(** Truncating anonymous memory to [n] bytes: the first [n] bytes are what they were,
    every byte from [n] on is zero, also after the object grows again, because no page
    beyond the end is kept; and the pages that go lose exactly one reference each. *)
Theorem vmo_truncate_ok {FS} `{FramesLaws FS} free_other file_data pins (w : world FS) v o n :
  inv pins w → room 1 w → objs w !! v = Some o → anonymous o → tidy o → sized w →
  0 <= n → n + 4095 < 2 ^ 64 → vo_size o < 2 ^ 64 →
  wp (vmo_truncate free_other v n 0) (λ r w',
    r = 0 ∧ inv pins w' ∧
    (∀ x, byte_at file_data w' v x = if x <? n then byte_at file_data w v x else 0) ∧
    ∃ o', objs w' !! v = Some o' ∧ vo_size o' = page_of (n + 4095) ∧
      ∀ off, page_of (n + 4095) <= off → vo_pages o' !! off = None) w.
Proof.
  intros Hi Hr Hv Ha Ht Hs Hn Hb Hsz.
  eapply wp_truncate; [exact Hi|exact Hr|exact Hv|left; apply Ha|done..|]. intros w' Hi' Ho Hcl.
  split; [done|]. split; [done|]. split.
  - intros x. eapply truncate_bytes; try done; [exact (inv_cow _ _ Hi)|exact (inv_cow _ _ Hi')].
  - exists (truncated n o). split; [rewrite Ho; apply lookup_insert_eq|]. split; [done|].
    intros off Hoff. simpl. rewrite lookup_keep. by rewrite (proj2 (Z.leb_le _ _)).
Qed.

Lemma vmo_truncate_ok_witness :
  wp (vmo_truncate (λ _ _, mret tt) 1 100 0) (λ r w',
    byte_at zero_file w' 1 0 = 65 ∧ byte_at zero_file w' 1 900 = 0) anon_memory.
Proof.
  eapply wp_mono.
  - apply (vmo_truncate_ok (λ _ _, mret tt) zero_file (holds_page 4) anon_memory 1 anon_object 100).
    + apply anon_memory_inv.
    + intros p. change (page_refs two_refs p + 1 < 2 ^ 64). rewrite two_refs_counts.
      unfold holds_page. case_match; lia.
    + reflexivity.
    + done.
    + split.
      * intros off p Hp. simpl in Hp. apply lookup_singleton_Some in Hp as [<- <-]. done.
      * intros off off' p Hp Hp'. simpl in Hp, Hp'.
        apply lookup_singleton_Some in Hp as [<- _]. by apply lookup_singleton_Some in Hp' as [<- _].
    + intros p i Hs. unfold memory in Hs. simpl in Hs.
      destruct (decide (p = 4)) as [->|]; [|rewrite lookup_singleton_ne in Hs by done; by destruct Hs].
      rewrite lookup_singleton_eq in Hs. simpl in Hs. destruct Hs as [x Hx].
      apply lookup_insert_Some in Hx as [[<- _]|[_ Hx]]; [done|].
      by apply lookup_singleton_Some in Hx as [<- _].
    + done.
    + done.
    + done.
  - intros r w' (_ & _ & Hx & _). split; rewrite Hx; reflexivity.
Defined.

(** ** Where the code falls short *)

(** Anonymous memory of four pages, the second and the last of which exist. *)
Definition long_object : vm_object :=
  VmObject VMO_ANON 16384 0 {[4096 := 4; 12288 := 4]} 0 vmo_phys_ops [] None None 1 None.
Definition long_memory (l : list bool) : world mem :=
  World two_refs {[4 := {[0 := 65]}]} {[1 := long_object]} 2 l.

--------------------------------------------------

HOW TO COMPLETE THIS TASK
Write down exactly the span of lines above from the one containing "inv pins w →" to the one containing "r = 0 ∧ inv pins w' ∧", both ends included.

EXPECTED OUTPUT
  inv pins w → room 1 w → objs w !! v = Some o → anonymous o → tidy o → sized w →
  0 <= n → n + 4095 < 2 ^ 64 → vo_size o < 2 ^ 64 →
  wp (vmo_truncate free_other v n 0) (λ r w',
    r = 0 ∧ inv pins w' ∧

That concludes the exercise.